## REQUIREMENT
Across the listing below, how many lines have the word "pose" in them? Provide only the number.

Top of DATA FOR ANALYSIS

Lemma scan_phases n all ps b phases steps phase : Forall (λ s, StepWritable s ∧ normalise_step s = s) all →
  NoDup (phases ++ (APhase <$> ps)) → ready b phases steps phase sink →
  ∃ b' phase', each_in body_step (numbered n (concat (phase_chunk all <$> ps))) b sink = (b', sink) ∧
    ready b' (phases ++ (APhase <$> ps)) (steps ++ (ps ≫= λ p, (λ s, with_phase s (APhase p)) <$> filter (λ s, rs_phase s = p) all)) phase' sink.
Proof using Hs.
  intros Hall. revert n b phases steps phase. induction ps as [|p ps IH]; intros n b phases steps phase Hn Hb; [exists b, phase; by rewrite !app_nil_r|].
  rewrite fmap_cons. cbn [concat]. rewrite numbered_app. rewrite fmap_cons in Hn.
  assert (Hp : APhase p ∉ phases) by (apply NoDup_app in Hn as (_ & Hd & _); intros Hin; by apply (Hd _ Hin); left).
  destruct (scan_phase n all p b phases steps phase Hall Hp Hb) as (b1 & E1 & H1).
  edestruct (IH (n + Z.of_nat (length (phase_chunk all p))) b1) as (b2 & phase' & E2 & H2); [|exact H1|].
  { by rewrite <-app_assoc. }
  exists b2, phase'. split; [by eapply each_chunk|]. rewrite <-!app_assoc in H2. rewrite fmap_cons. exact H2.
Qed.
End scan.

(** ** The lines of the document *)
Section document.
Context `{UpperCase} (d : MdDefinition) (version : option Z).

(** The phases of a document: the listed ones, then those its steps use. *)
Definition all_phases : list PhaseId := js_set (rd_phases d ++ (rs_phase <$> rd_steps d)).

Definition flat_step (s : MdStep) : list text := (units "### " ++ step_heading s) :: body_lines s.
Definition flat_phase (p : PhaseId) : list text :=
  (units "## " ++ phase_label p) :: concat ((λ s, [] :: flat_step s) <$> filter (λ s, rs_phase s = p) (rd_steps d)).
Definition flat_lines : list text := front_matter d version ++ concat ((λ p, [] :: flat_phase p) <$> all_phases).

(** What can be written: the header, and every step. *)
Record Writable : Prop := {
  w_front : FrontWritable d version;
  w_steps : Forall StepWritable (rd_steps d);
}.

Context (Hw : Writable) (Hd : normaliseDefinition d = d).

Lemma steps_canonical : Forall (λ s, StepWritable s ∧ normalise_step s = s) (rd_steps d).
Proof using Hw Hd.
  assert (Hs := f_equal rd_steps Hd). cbn [normaliseDefinition rd_steps] in Hs. apply fmap_fixed in Hs.
  pose proof (w_steps Hw) as Hst. rewrite Forall_forall in *. intros s Hin. by split; [apply Hst|apply Hs].
Qed.

Lemma phase_steps p : Forall (λ s, StepWritable s ∧ normalise_step s = s) (filter (λ s, rs_phase s = p) (rd_steps d)).
Proof using Hw Hd.
  pose proof steps_canonical as Hs. rewrite Forall_forall in *. intros s Hin. apply list_elem_of_filter in Hin as [_ Hin]. by apply Hs.
Qed.

Lemma front_eq : front_matter d version = DASHES :: field_lines (seg_fields (front_segs d version)) ++ [DASHES].
Proof using Hw Hd.
  apply front_matter_segs; [apply (w_front Hw)|]. assert (Ho := f_equal rd_owner Hd). cbn [normaliseDefinition rd_owner] in Ho.
  apply clean_opt in Ho. destruct (rd_owner d); [by destruct Ho|done].
Qed.

Lemma front_on_line : Forall on_line (field_lines (seg_fields (front_segs d version))).
Proof using Hw. apply (fields_on_line false), segs_written, front_segs_written, (w_front Hw). Qed.

Lemma Forall_concat {A B} (Q : B → Prop) (f : A → list B) (R : A → Prop) l : Forall R l → (∀ a, R a → Forall Q (f a)) → Forall Q (concat (f <$> l)).
Proof using. clear. intros Hl Hf. induction Hl as [|a l Ha _ IH]; [constructor|]. rewrite fmap_cons. cbn [concat]. apply Forall_app. split; [by apply Hf|done]. Qed.

Lemma flat_on_line : Forall on_line flat_lines.
Proof using Hw Hd.
  unfold flat_lines. rewrite front_eq, Forall_app, Forall_cons, Forall_app. split_and!; [on_line_units|apply front_on_line|by repeat constructor; on_line_units|].
  apply (Forall_concat _ _ (λ _, True)); [by apply Forall_forall|]. intros p _. constructor; [apply on_line_nil|]. constructor; [apply on_line_app; split; [on_line_units|destruct p; on_line_units]|].
  eapply Forall_concat; [apply phase_steps|]. intros s [Hsw Hsn]. constructor; [apply on_line_nil|]. constructor; [|by apply body_on_line].
  apply on_line_app. split; [on_line_units|by apply heading_on_line].
Qed.

(** ** The pushed pieces are these lines *)
Lemma step_pieces s : StepWritable s → normalise_step s = s → concat (split_on LF <$> exportStep s) = flat_step s.
Proof using.
  clear. intros Hsw Hsn. rewrite exportStep_eq. unfold flat_step, body_lines.
  assert (Ht : concat (split_on LF <$> pushed_text (rs_instructions s)) = text_part s).
  { unfold text_part, pushed_text. destruct (rs_instructions s) as [|c t]; [done|]. cbn [fmap list_fmap concat]. by rewrite app_nil_r. }
  assert (Hl : Forall on_line (lookup_part s)) by (pose proof (body_on_line s Hsw Hsn) as Hb; unfold body_lines in Hb; rewrite !Forall_app in Hb; tauto).
  assert (Hone : ∀ ls, Forall on_line ls → concat (split_on LF <$> ls) = ls).
  { intros ls Hls. apply concat_split_ones. eapply Forall_impl; [exact Hls|]. by intros l [? _]. }
  rewrite !fmap_app, !concat_app, Ht. change (match rs_lookup s with Some l => [] :: exportLookup l | None => [] end) with (lookup_part s).
  rewrite (Hone (key_lines s)), (Hone (lookup_part s)) by (done || by apply key_lines_on_line). rewrite Hone; [done|].
  constructor; [|constructor]. change (on_line (units "### " ++ step_heading s)). apply on_line_app. split; [on_line_units|by apply heading_on_line].
Qed.

Lemma concat_fmap_ext {A B C} (g : B → list C) (f : A → list B) (h : A → list C) l :
  Forall (λ a, concat (g <$> f a) = h a) l → concat (g <$> concat (f <$> l)) = concat (h <$> l).
Proof using. clear. induction 1 as [|a l Ha _ IH]; [done|]. rewrite !fmap_cons. cbn [concat]. by rewrite fmap_app, concat_app, Ha, IH. Qed.

Lemma export_pieces : concat (split_on LF <$> export_lines d version) = flat_lines.
Proof using Hw Hd.
  unfold export_lines, flat_lines. rewrite fmap_app, concat_app. f_equal.
  - apply concat_split_ones. pose proof flat_on_line as Hf. unfold flat_lines in Hf. apply Forall_app in Hf as [Hf _]. eapply Forall_impl; [exact Hf|]. by intros l [? _].
  - fold all_phases. apply concat_fmap_ext, Forall_forall. intros p _. unfold phase_lines. rewrite fmap_app, concat_app.
    replace (concat (split_on LF <$> [[]; units "## " ++ phase_label p])) with ([[]; units "## " ++ phase_label p]) by by destruct p.
    cbn [app]. unfold flat_phase. do 2 f_equal. apply concat_fmap_ext. eapply Forall_impl; [apply phase_steps|]. intros s [Hsw Hsn]. cbv beta. unfold step_lines. rewrite fmap_cons. cbn [concat].
    by rewrite step_pieces.
Qed.

(** ** The last line *)
Definition full_end (ls : list text) : Prop := ∃ l, last ls = Some l ∧ l ≠ [].

Lemma full_end_app a b : full_end a → (b = [] ∨ full_end b) → full_end (a ++ b).
Proof using.
  clear. intros (l & Hl & Hne) [->|(m & Hm & Hnm)]; [rewrite app_nil_r; by exists l|]. exists m. by rewrite last_app, Hm.
Qed.

Lemma full_end_or a b : a = [] ∨ full_end a → b = [] ∨ full_end b → a ++ b = [] ∨ full_end (a ++ b).
Proof using. clear. intros [->|Ha] Hb; [done|]. right. by apply full_end_app. Qed.

Lemma full_end_concat {A} (f : A → list text) l : Forall (λ a, full_end (f a)) l → concat (f <$> l) = [] ∨ full_end (concat (f <$> l)).
Proof using. clear. induction 1 as [|a l Ha _ IH]; [by left|]. right. rewrite fmap_cons. cbn [concat]. by apply full_end_app. Qed.

Lemma full_end_all ls : Forall (λ l, l ≠ []) ls → ls = [] ∨ full_end ls.
Proof using.
  clear. intros Hl. destruct (decide (ls = [])) as [->|Hne]; [by left|]. right. destruct (last ls) as [l|] eqn:E; [|by apply last_None in E].
  exists l. split; [done|]. apply last_Some_elem_of in E. rewrite Forall_forall in Hl. by apply Hl.
Qed.

Lemma flat_step_full s : StepWritable s → normalise_step s = s → full_end (flat_step s).
Proof using.
  clear. intros Hsw Hsn. unfold flat_step, body_lines. change (?h :: ?r) with ([h] ++ r). apply full_end_app; [by eexists|].
  assert (Hk : key_lines s = [] ∨ full_end (key_lines s)).
  { apply full_end_all. eapply Forall_impl; [apply key_line_starts|]. by intros l (c & r & -> & _). }
  assert (Hl : lookup_part s = [] ∨ full_end (lookup_part s)).
  { unfold lookup_part. destruct (rs_lookup s) as [l|] eqn:El; [|by left]. destruct (clean_lookup s Hsw Hsn l El) as [_ Hlc]. rewrite exportLookup_lines by done.
    right. exists FENCE. split; [|done]. rewrite !app_comm_cons. apply last_snoc. }
  assert (Ht : text_part s = [] ∨ full_end (text_part s)).
  { destruct (text_part_lines s Hsn) as [[-> _]|(ls & (_ & _ & init & l & -> & Hb & _) & _ & _ & ->)]; [by left|]. right. exists l.
    rewrite app_comm_cons, last_snoc. split; [done|]. by intros ->. }
  apply full_end_or; [done|]. by apply full_end_or.
Qed.

Lemma flat_full : full_end flat_lines.
Proof using Hw Hd.
  unfold flat_lines. apply full_end_app.
  - rewrite front_eq. exists DASHES. rewrite app_comm_cons, last_snoc. done.
  - apply full_end_concat, Forall_forall. intros p _. unfold flat_phase. change ([] :: ?h :: ?r) with ([[]; h] ++ r).
    apply full_end_app; [by eexists|]. apply full_end_concat. eapply Forall_impl; [apply phase_steps|]. intros s [Hsw Hsn].
    destruct (flat_step_full s Hsw Hsn) as (l & Hl & Hne). exists l. split; [|done]. by rewrite last_cons, Hl.
Qed.

(** The text of the document, and its lines *)
Lemma join_pieces sep L : L ≠ [] → join_with [sep] L = join_with [sep] (concat (split_on sep <$> L)).
Proof using. clear. intros HL. rewrite <-(join_split sep (join_with [sep] L)). by rewrite split_join. Qed.

Lemma drop_newlines_id t : last t ≠ Some LF → drop_newlines t = t.
Proof using.
  clear. intros Ht. unfold drop_newlines. rewrite <-(reverse_involutive t) in Ht. rewrite last_reverse in Ht.
  assert (Hr : skip_while (λ c, c =? LF) (reverse t) = reverse t).
  { destruct (reverse t) as [|c r]; [done|]. cbn in *. by rewrite (proj2 (Z.eqb_neq c LF)) by congruence. }
  by rewrite Hr, reverse_involutive.
Qed.

Lemma last_join ls l : last ls = Some l → l ≠ [] → last (join_with [LF] ls) = last l.
Proof using.
  clear. induction ls as [|x [|y ls] IH]; intros Hl Hne; [done|by injection Hl as ->|]. rewrite join_with_cons by done.
  rewrite !last_app. rewrite IH by done. destruct (last l) eqn:E; [done|by apply last_None in E].
Qed.

Lemma export_text : exportRunbookMarkdown d version = join_with [LF] (flat_lines ++ [[]]).
Proof using Hw Hd.
  unfold exportRunbookMarkdown. rewrite Hd, join_pieces, export_pieces by done. destruct flat_full as (l & Hl & Hne).
  rewrite drop_newlines_id.
  - rewrite join_with_app; [done| |done]. intros E. by rewrite E in Hl.
  - rewrite (last_join _ l) by done. pose proof flat_on_line as Hf. rewrite Forall_forall in Hf. apply last_Some_elem_of in Hl. apply Hf in Hl as [Hlf _].
    by intros E%last_Some_elem_of.
Qed.

(** [---] ends the header: no line of it is [---]. *)
Lemma to_dashes_at ls rest : Forall (λ l, text_trimEnd l ≠ DASHES) ls → to_dashes (ls ++ DASHES :: rest) = Some (ls, rest).
Proof using. clear. intros Hl. induction Hl as [|l ls Hl _ IH]; [reflexivity|]. cbn [app to_dashes]. by rewrite bool_decide_false, IH. Qed.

Bottom of DATA FOR ANALYSIS

## REPLY TO THE EXERCISE
5